Senators also initially passed SB 1114 on a party-line vote. It requires voter registrars to proactively cross-reference voter rolls with Department of Motor Vehicle citizenship records and remove ineligible voters from the rolls. During the floor debate on the bill, Senate Bill 1235 was added onto SB 1114 as an amendment. It requires the secretary of state to compare voter rolls with DPS citizenship data monthly. Both SB 1112 and SB 1114 need one additional vote before they are sent to the House. 

Meanwhile, in the Texas House of Representatives, members passed House Bill 5, which aims to expand high-speed internet service to parts of rural Texas. 

Members also passed House Bill 1239, which prohibits any public official from making an emergency order to close a church or place of worship, as was done by some local leaders during the COVID-19 pandemic. 
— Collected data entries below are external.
(** X7: on a view whose [SchemaValueType] is set, every record is notified
    to every registered listener exactly once, in registration order,
    whatever the listeners return: a listener that fails is logged, is still
    registered afterwards, and does not keep the listeners after it from
    being called. *)
Theorem every_listener_gets_every_record (ms : list Message) (s : State) :
  dataMu (tv s) = false →
  SchemaValueTypeIsNil (options (tv s)) = false →
  ∃ s', run (handleMessages ms) s = Done tt s' ∧
        listeners (tv s') = listeners (tv s) ∧
        delivered (world s') =
          delivered (world s) ++
          concat ((λ m, (λ l, (lid l, Key m, Some (target m))) <$> listeners (tv s)) <$> ms) ∧
        ∀ m l e, m ∈ ms → l ∈ listeners (tv s) →
                 lfun l (Key m) (Some (target m)) = Some e →
                 LogListenerFailed m e ∈ logged (world s').
Proof.
  intros Hmu Hty. eexists. split; [by apply run_handleMessages_state|].
  split; [by rewrite handleMessages_state_tv|].
  split; [apply handleMessages_state_delivered|].
  intros m l e Hm Hl He. clear Hmu Hty. revert s Hl.
  induction ms as [|m' ms IH]; intros s Hl; [by apply elem_of_nil in Hm|].
  cbn [foldl]. apply elem_of_cons in Hm as [->|Hm].
  - apply handleMessages_state_logged_mono.
    by apply (handleMessage_state_listener_logged m' l e).
  - by apply IH.
Qed.

(** X8: on a view whose [SchemaValueType] is set and with no call
    overlapping it, [ForEachAndListen] with an action that fails on no entry
    of the state store delivers to the action every entry once and then,
    being registered last, every record applied afterwards once, after the
    listeners registered before it. *)
Theorem ForEachAndListen_then_records (action : Listener) (ms : list Message) (s : State) :
  listenersMu (tv s) = false →
  dataMu (tv s) = false →
  SchemaValueTypeIsNil (options (tv s)) = false →
  (∀ k v, tv_data s !! k = Some v → lfun action k (Some v) = None) →
  ∃ kvs s', run (ForEachAndListen action >> handleMessages ms) s = Done tt s' ∧
            kvs ≡ₚ map_to_list (tv_data s) ∧
            listeners (tv s') = listeners (tv s) ++ [action] ∧
            delivered (world s') =
              delivered (world s) ++ calls action kvs ++
              concat ((λ m, (λ l, (lid l, Key m, Some (target m))) <$>
                              (listeners (tv s) ++ [action])) <$> ms).
Proof.
  intros Hlmu Hdmu Hty Hok. rewrite run_bind, run_ForEachAndListen_ok by done.
  rewrite run_handleMessages_state by done.
  eexists _, _. split; [done|]. split; [apply range_map_perm|].
  rewrite handleMessages_state_tv, handleMessages_state_delivered. cbn.
  split; [done|]. by rewrite app_assoc.
Qed.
And the House Committee on Elections voted out a controversial election reform bill. After 17 hours of testimony last Friday, House Bill 6 (HB 6) was left pending in committee. During the middle of its meeting on Thursday morning, the committee members voted along party lines to advance the bill. 

HB 6 does numerous things to change the voting process, including banning county leaders from proactively sending out mail-in voter applications to registered voters, as was done in Harris County in response to the COVID-19 pandemic. It also requires people who assist disabled voters to identify why the person needs help and gives more latitude to poll watchers. 

Republicans have made voter reform bills a priority this session, saying it will help improve voter integrity and increase voter confidence. But opponents say the bill goes too far because it creates a criminal offense, and they argue the actual intent is to suppress voters. 

HB 6 now goes to the House Committee on Calendars, which will decide if and when it will be heard on the House floor.